Meta, Alphabet, and Amazon: Navigating the Trillion-Dollar Markets

Published On Tue Jun 18 2024
Meta, Alphabet, and Amazon: Navigating the Trillion-Dollar Markets

Decoding the trillion-dollar market moves of Meta, Alphabet, and Amazon

While it is self-apparent that Fed’s rate cuts lead to cheaper cost of capital, it matters why the rate cuts were implemented in the first place. If the underlying reasoning stems from a weakened economy, aimed at stimulating it, history suggests a market downturn is likely after rate cuts. Such downturns can significantly impact the performance of trillion-dollar stocks, as these market giants often react sharply to macroeconomic signals.

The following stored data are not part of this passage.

(** ** Deliveries *)

(** The frame a delivery becomes on the streams of the workspace. *)
Definition frame_of (d : Delivery) : ChannelStreamOutbound :=
  match d with
  | DelTurnState e _ => turn_state_frame (tse_state e) (tse_conversation_id e) (tse_reason e) (tse_code e)
  | DelReply conversation_id content => mkOutbound (Some (CmdSendMessage content conversation_id))
  | DelItem _ item => mkOutbound (Some (CmdStreamItem item))
  end.

(** An open stream of a workspace, with its queue. *)
Definition open_stream (workspace id : string) (queue : list ChannelStreamOutbound) (g : GatewayState) : Prop :=
  ∃ e, gs_streams g !! id = Some e ∧ cs_workspace e = workspace ∧ cs_alive e = true ∧ cs_queue e = queue.

Lemma send_to_workspace_open workspace msg g id q :
  open_stream workspace id q g → open_stream workspace id (q ++ [msg]) (send_to_workspace workspace msg g).1.
Proof.
  intros (e & He & Hw & Ha & <-). unfold send_to_workspace. simpl. eexists. rewrite fan_out_lookup, He. simpl.
  split; [done|]. rewrite (proj2 (in_workspace_spec workspace e)) by done. unfold enqueue. simpl. by rewrite Ha.
Qed.

Lemma open_stream_record workspace id q subject conv rec g :
  open_stream workspace id q g → open_stream workspace id q (record_turn_state subject conv rec g).
Proof. unfold open_stream. by rewrite record_turn_state_streams. Qed.

Section link.
Context (header_ok : string → bool) (show_status : Status → string) (workspace : string).
Abbreviation deliver := (deliver header_ok show_status).

(** What the relay makes of the call's credentials. *)
Definition identified (c : Call) : result string Status :=
  verify_caller (Some (call_verify c)) (call_auth header_ok c).

Definition sent (c : Call) : bool := match call_io c with NotSent _ => false | _ => true end.

Definition arrives (c : Call) : bool := sent c && is_ok (identified c).

(** A harness has the token of its own workspace. *)
Definition own_token (c : Call) : Prop := ∀ w, identified c = Ok w → w = workspace.

Lemma rpc_state {A} name c (h : handler GatewayState A Status) g :
  (rpc show_status name c h g).1 = if sent c then (h g).1 else g.
Proof. unfold rpc, sent. destruct (call_io c); simpl; [|done..]. by destruct (h g). Qed.

Lemma deliver_open c d g id q :
  own_token c → open_stream workspace id q g →
  open_stream workspace id (q ++ (if arrives c then [frame_of d] else [])) (deliver c d g).
Proof.
  intros Hown Hq. unfold arrives, own_token, identified in *.
  destruct d as [e subject|conv content|sid item]; cbn [Link.deliver frame_of];
    unfold client_deliver_turn_state, client_deliver_reply, client_deliver_stream_item; rewrite rpc_state;
    (destruct (sent c); simpl; [|by rewrite app_nil_r]);
    unfold deliver_turn_state, deliver_reply, deliver_stream_item, hbind, hlift;
    (destruct (verify_caller _ _) as [w|s]; simpl; [|by rewrite app_nil_r]); rewrite (Hown w eq_refl).
  - apply send_to_workspace_open. repeat case_match; by apply open_stream_record || done.
  - by apply send_to_workspace_open.
  - by apply send_to_workspace_open.
Qed.
End link.

(** *** Following a turn to a stream *)

(** [c] is [a] and [b], each in its order. *)
Inductive interleaves {A} : list A → list A → list A → Prop :=
| IlNil : interleaves [] [] []
| IlLeft x a b c : interleaves a b c → interleaves (x :: a) b (x :: c)
| IlRight x a b c : interleaves a b c → interleaves a (x :: b) (x :: c).

Lemma interleaves_right {A} (os a b c : list A) : interleaves a b c → interleaves a (os ++ b) (os ++ c).
Proof. intros H. induction os; simpl; [done|by constructor]. Qed.

Lemma interleaves_nil_l {A} (b c : list A) : interleaves [] b c → c = b.
Proof. remember [] as a eqn:E. induction 1; simplify_eq; [done|]. by rewrite IHinterleaves. Qed.

Section following.
Context (header_ok : string → bool) (show_status : Status → string) (workspace id : string).

(** Between two deliveries the relay goes on: what it does may add frames [os] to
    the stream, which stays open. *)
Definition still_open (g g' : GatewayState) (os : list ChannelStreamOutbound) : Prop :=
  ∀ q, open_stream workspace id q g → open_stream workspace id (q ++ os) g'.

Inductive link_run : GatewayState → list (Call * Delivery) → list ChannelStreamOutbound → GatewayState → Prop :=
| LinkDone g : link_run g [] [] g
| LinkDeliver c d g ds os g' :
    link_run (deliver header_ok show_status c d g) ds os g' → link_run g ((c, d) :: ds) os g'
| LinkOther g g1 os1 ds os g' :
    still_open g g1 os1 → link_run g1 ds os g' → link_run g ds (os1 ++ os) g'.

(** The frames of the deliveries that arrive. *)
Definition arriving (ds : list (Call * Delivery)) : list ChannelStreamOutbound :=
  omap (λ x, if arrives header_ok x.1 then Some (frame_of x.2) else None) ds.

Lemma link_frames g ds os g' :
  link_run g ds os g' → Forall (λ x, own_token header_ok workspace x.1) ds →
  ∀ q, open_stream workspace id q g →
  ∃ suffix, open_stream workspace id (q ++ suffix) g' ∧ interleaves (arriving ds) os suffix.
Proof.
  induction 1 as [g|c d g ds os g' _ IH|g g1 os1 ds os g' Hs _ IH]; intros Hown q Hq.
  - exists []. rewrite app_nil_r. split; [done|constructor].
  - apply Forall_cons in Hown as [Hc Hown]. simpl in Hc. pose proof (deliver_open _ show_status _ _ d _ _ _ Hc Hq) as Hq1.
    destruct (IH Hown _ Hq1) as (suffix & Ho & Hi). unfold arriving. simpl. destruct (arrives header_ok c).
    + exists (frame_of d :: suffix). rewrite <- app_assoc in Ho. split; [done|by constructor].
    + exists suffix. by rewrite app_nil_r in Ho.
  - destruct (IH Hown _ (Hs _ Hq)) as (suffix & Ho & Hi). exists (os1 ++ suffix). rewrite <- app_assoc in Ho.
    split; [done|by apply interleaves_right].
Qed.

Wharton School economy professor, Jeremy Siegel, noted in April that given the choice between rate cuts or a strong economy, “it’s no contest, a strong economy is better for the stock market.” It appears that Fed Chair Jerome Powell is aware of how hypersensitive the market is. After the latest FOMC meeting, he noted that “if you just set policy at a restrictive level, eventually you will see real weakening in the economy.”

Meta Platforms (META)

Over one year, Meta Platforms (NASDAQ:META) has been one of the most consistently performing Magnificent 7 stocks. In that period, the company’s market cap increased by 90%, from $679 billion to $1.29 trillion. Excluding Reality Labs for VR/AR content, Meta’s underlying business has remained strong.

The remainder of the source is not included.